The findings, published in the journal Psychological Science, showed that the women's preferences for who they found attractive did not change across the ovulatory cycle, despite previous research finding a link between changes in a woman's cycle and how attracted she is to men behaving in different ways. (Shutterstock/File)
New European research has found that although women's menstrual cycles don't affect which men they are attracted to, as previously thought, women do appear to find all men slightly more attractive when in the fertile stage of their cycle.
Carried out by researchers at the University of Göttingen, Germany, the new study looked at 157 female participants, which is the largest sample size used to date to look into what is known as the good genes ovulatory shift hypothesis (GGOSH), which hypotheses that a women's preferences for certain behaviors, those which indicate a man's genetic fitness, change according to their fertility.
All of the women included in the study were aged 18 to 35 years old, heterosexual and had a natural, regular menstrual cycle. To test the hypothesis, they were asked to watch videos of 70 men interacting with a woman who could not be seen as she was out of shot and focus on their behavior. They were then asked to rate the men on their attractiveness for a sexual short-term relationship without commitment and their attractiveness for a long-term relationship.
The women were also asked to provide saliva and urine samples so the researchers could analyze their hormone levels.

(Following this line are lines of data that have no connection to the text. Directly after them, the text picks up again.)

(* ===== verification/Fit.v ===== *)
(** * Rebalancing fits

    After a rebalance the authorised grants of a path fit: the general ones
    under the general ceiling, the protected ones under the protected floor,
    whatever the capacity or policy change that triggered it. *)

From S2P Require Import Prelude Outcome Ids Lifecycle Capacity Policy Wire Model Codecs State Ledger.
From S2P Require Import Changes Invariants Rebalance PlanFabric PlanGrants Operations WellFormed.
From S2P Require Import Applicable Steps Accounting Fencing.

(** ** One pass *)

(** The authorised amount of class [k] in a list. *)
Definition authorized_of (k : GrantClass) (g : GrantRecord) : N :=
  amount_if (bool_decide (g_class g = k) && authorized g) g.
Definition authorized_sum (k : GrantClass) (l : list GrantRecord) : N := sumN (authorized_of k) l.

Section Pass.
Context (reason : bytes) (now limit : N) (k : GrantClass).

Abbreviation pass := (withdraw_to_fit reason now limit k).

Definition holding_state (g : GrantRecord) : Prop := holds g = true.

Lemma authorized_holding g :
  holding_state g -> authorized g = negb (state_is GrantState.Withdrawing g).
Proof. unfold holding_state, holds, authorized, live, state_is. by destruct (g_state g). Qed.

(** The pass ends with the authorised amount within the limit. *)
Lemma pass_fits l :
  Forall holding_state l -> authorized_sum k (pass (authorized_sum k l) l).1 <= limit.
Proof.
  induction 1 as [|g l Hg _ IH]; [cbn; lia|].
  assert (authorized_sum k (g :: l) = authorized_of k g + authorized_sum k l) as Hsum by done.
  cbn [withdraw_to_fit]. destruct (N.leb_spec (authorized_sum k (g :: l)) limit); [done|].
  unfold authorized_of, amount_if in Hsum. rewrite authorized_holding in Hsum by done.
  destruct (bool_decide (g_class g = k)) eqn:Ek, (state_is GrantState.Withdrawing g) eqn:Es;
    cbn [negb orb andb] in *.
  2:{ assert ((if g_amount g <? authorized_sum k (g :: l) then authorized_sum k (g :: l) - g_amount g
    else 0) = authorized_sum k l) as ->.
    { destruct (N.ltb_spec (g_amount g) (authorized_sum k (g :: l))); lia. }
    destruct (pass _ l) as [kept out]. cbn in *. unfold authorized_of at 1, authorized at 1, live.
    cbn. by rewrite andb_false_r. }
  all: rewrite N.add_0_l in Hsum; rewrite Hsum; destruct (pass _ l) as [kept out]; cbn in *;
    unfold authorized_of at 1, amount_if; rewrite authorized_holding, Ek, Es by done; done.
Qed.

(** Every grant is kept or has its withdrawal among the images. *)
Lemma pass_cases n l g :
  g ∈ l -> g ∈ (pass n l).1 \/ withdraw_image reason now g ∈ (pass n l).2.
Proof.
  revert n. induction l as [|x l IH]; intros n Hg; [by apply elem_of_nil in Hg|].
  cbn [withdraw_to_fit]. destruct (n <=? limit); [by left|].
  apply elem_of_cons in Hg as Hg'.
  destruct (negb _ || state_is _ x).
  - specialize (IH n). destruct (pass n l) as [kept out]. cbn in *.
    destruct Hg' as [->|Hg']; [left; constructor|]. destruct (IH Hg'); [left; by constructor|by right].
  - set (rest := if _ <? _ then _ else _). specialize (IH rest).
    destruct (pass rest l) as [kept out]. cbn in *.
    destruct Hg' as [->|Hg']; [right; constructor|].
    destruct (IH Hg'); [left; by constructor|right; by constructor].
Qed.

Lemma pass_ids n l : g_id <$> (pass n l).1 = g_id <$> l.
Proof.
  revert n. induction l as [|x l IH]; intros n; [done|].
  cbn [withdraw_to_fit]. destruct (n <=? limit); [done|].
  destruct (negb _ || state_is _ x).
  - specialize (IH n). destruct (pass n l) as [kept out]. csimpl in *. by f_equal.
  - set (rest := if _ <? _ then _ else _). specialize (IH rest).
    destruct (pass rest l) as [kept out]. csimpl in *. by f_equal.
Qed.

Lemma pass_holding n l : Forall holding_state l -> Forall holding_state (pass n l).1.
Proof.
  intros Hl. revert n. induction Hl as [|x l Hx Hl IH]; intros n; [by constructor|].
  cbn [withdraw_to_fit]. destruct (n <=? limit); [by constructor|].
  destruct (negb _ || state_is _ x).
  - specialize (IH n). destruct (pass n l) as [kept out]. by constructor.
  - set (rest := if _ <? _ then _ else _). specialize (IH rest).
    destruct (pass rest l) as [kept out]. by constructor.
Qed.
(* ===== verification/Crash.v ===== *)
(** * Mutations across a crash

    What a restart makes of a mutation whose commit was interrupted: the log
    behind the bytes a crash leaves rebuilds the authority before the mutation,
    the authority after it, or the one that keeps every grant's capacity while
    the outcome is ambiguous. *)

From S2P Require Import Prelude Outcome Ids Lifecycle Policy Wire Model Codecs State Ledger Changes.
From S2P Require Import Invariants Operations WellFormed Snapshot Store Journal Recovery Applicable.
From S2P Require Import Steps.

(** ** Applying what releases nothing *)

Lemma elem_of_retained o objs : o ∈ retained objs <-> o ∈ objs /\ object_releases o = false.
Proof. unfold retained. rewrite list_elem_of_filter. tauto. Qed.

Lemma retained_applicable a objs : applicable a objs -> applicable a (retained objs).
Proof.
  intros (news & olds & -> & Hnd & Hnews & Holds). exists (retained news), (retained olds).
  unfold retained. rewrite filter_app. split_and!; [done| | |].
  - eapply sublist_NoDup; [exact Hnd|]. apply fmap_sublist, sublist_filter.
  - rewrite Forall_forall in Hnews |- *. intros o [_ Ho]%list_elem_of_filter. by apply Hnews.
  - rewrite Forall_forall in Holds |- *. intros o [_ Ho]%list_elem_of_filter. by apply Holds.
Qed.

(** What a grant keeps while the outcome of a mutation is ambiguous. *)
Definition keeps_capacity (a b : Authority) : Prop :=
  forall k g, grants_ a !! k = Some g -> holds g = true ->
    exists g', grants_ b !! k = Some g' /\ holds g' = true /\ same_identity g g'.

#[export] Instance keeps_capacity_refl : Reflexive keeps_capacity.
Proof. intros a k g Hg Hh. by exists g. Qed.
Lemma commit_serves os :
  let '(d', s) := commit os d m arb now in
  d_options d' = d_options d /\
  if is_ok s
  then apply (d_authority d) (m_changes m) arb = (d_authority d', Status.Ok) /\
       kept id (ca_store_id os) commit_entries now d'
  else d_durability_failed d' = true /\
       interrupted id es (d_authority d) (d_options d) m arb (st_file (d_store d')) /\
       (d_authority d' = d_authority d \/ apply (d_authority d) (m_changes m) arb = (d_authority d', Status.Ok)).
Proof.
  pose proof Hd as [_ _ [sc Hrep] _ Hopt Hbounded _ _ _ Hdur].
  destruct (commit_scans sc Hrep) as (sc1 & sc2 & Hadv1 & Hadv2).
  destruct planned_applied as (a1 & Happly & Hsound1 & Hrl1 & Hinc1).
  pose proof (proj1 Hbounded) as Hwf. rewrite <-Hopt in Hwf.
  assert (blen (entry_payload commit_intent) <= max_record_bytes (st_options (d_store d)) ->
    entry_wf (st_options (d_store d)) commit_intent) as Hiwf by (rewrite Hopt; exact commit_intent_wf).
  assert (log_image id commit_entries = log_image id (es ++ [commit_intent]) ++
    entry_frame (sc_chain sc1) (sc_sequence sc1) (ECommit commit_number now)) as Himage.
  { unfold commit_entries. rewrite (cons_middle commit_intent), app_assoc.
    apply log_image_app. eapply replays_app; [exact (rep_replays _ _ _ _ Hrep)|exact Hadv1]. }
  assert (length (log_image id es) <= length (log_image id (es ++ [commit_intent])))%nat as Hlonger.
  { rewrite (log_image_app id es commit_intent sc (rep_replays _ _ _ _ Hrep)), length_app. lia. }
  unfold commit.
  change (append_intent _ _ _ _ _ _ _) with (append (d_store d) (ca_intent os) commit_intent).
  pose proof (make_durable_cases id es sc sc1 (d_store d) commit_intent (ca_intent os) (ca_intent_flush os)
    Hrep Hwf Hadv1 Hiwf) as H1.
  destruct (make_durable (append (d_store d) (ca_intent os) commit_intent) (ca_intent_flush os)) as [s1 durable1].
  destruct H1 as [Ho1 H1]. rewrite Hopt in Ho1. destruct durable1; cbn [negb].
  2:{ destruct H1 as (cut & Hcut & Hfile & Hor). split; [done|]. cbn [is_ok]. split_and!; [done| |by left].
      rewrite (take_prefix cut _ (entry_frame (sc_chain sc1) (sc_sequence sc1) (ECommit commit_number now))),
        <-Himage in Hfile.
      eapply (interrupted_commit sc sc1 _ _ Hrep Hadv1); [|exact Hfile|]; [lia|].
      destruct Hor as [->|Hor]; [left; lia|right; by rewrite <-Hopt]. }
  destruct H1 as (Hiwf' & Hrep1 & Hsize1). cbn [d_authority set_d_store next_intent].
  rewrite Happly. cbn [is_ok negb].
  destruct (do_verify_after_mutation _ && negb (is_ok (verify_invariants a1))) eqn:Hverify.
  { apply andb_true_iff in Hverify as [_ Hverify]. split; [done|].
    destruct (is_ok (verify_invariants a1)); [done|]. split_and!; [done| |by right].
    eapply (interrupted_commit sc sc1 _ _ Hrep Hadv1); [exact Hlonger| |by right; rewrite <-Hopt].
    rewrite Himage, take_app_length. exact (rep_file _ _ _ _ Hrep1). }
  change (append_commit _ _ _ _) with (append s1 (ca_commit os) (ECommit commit_number now)).
  assert (options_wf (st_options s1)) as Hwf1 by (rewrite Ho1; apply Hbounded).
  pose proof (make_durable_cases id (es ++ [commit_intent]) sc1 sc2 s1 (ECommit commit_number now) (ca_commit os)
    (ca_commit_flush os) Hrep1 Hwf1 Hadv2 ltac:(rewrite Ho1; intros _; exact commit_entry_wf)) as H2.
  destruct (make_durable (append s1 (ca_commit os) _) (ca_commit_flush os)) as [s2 durable2].
  destruct H2 as [Ho2 H2]. rewrite <-app_assoc in H2.
  change (es ++ [commit_intent] ++ [ECommit commit_number now]) with commit_entries in H2.
  destruct durable2; cbn [negb].
  2:{ destruct H2 as (cut & Hcut & Hfile & _). split; [done|]. split_and!; [done| |by right].
      eapply (interrupted_commit sc sc1 cut _ Hrep Hadv1); [lia|exact Hfile|by right; rewrite <-Hopt]. }
  destruct H2 as (_ & Hrep2 & Hsize2). cbn [fst is_ok].
  set (d2 := set_d_store s2 _). rewrite Ho1 in Ho2, Hsize2.
  pose proof (committed_serves sc2 s2 a1 Happly Hsound1 Hrl1 Hinc1 Hrep2 Ho2 Hsize2 d2 eq_refl eq_refl eq_refl Hdur) as Hd2.
  destruct (maybe_compact_cases (ca_compact os) (ca_store_id os) id commit_entries d2 now Hd2 Hnow) as (Ho & Ha & Hk).
  split; [exact Ho|]. split; [|exact Hk]. by rewrite Ha.
Qed.
End Commit.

The findings, published in the journal Psychological Science, showed that the women's preferences for who they found attractive did not change across the ovulatory cycle, despite previous research finding a link between changes in a woman's cycle and how attracted she is to men behaving in different ways.
However, what the researchers did find is that the women appeared to rate every man in the videos as being slightly more attractive when they were in the fertile stage of their cycle, compared to other cycle phases.
In addition, the men who behaved in a more flirtatious way or behaved more competitively were rated as being more attractive for sexual short-term relationships but less attractive for long-term relationships, regardless of what phase of the cycle women were in or their hormone levels.
First author Dr Julia Stern commented on the findings saying, "There is a lot of research on women's mate preferences, so at first we were surprised that we didn't see the same effects. However, our new results are in line with other recent studies using more rigorous methods than previous studies." Stern added, "The finding that ratings of attractiveness increase in the fertile phase, independent of men's behavior, is new and indicates that women's mating motivation is likely to be higher in the fertile phase."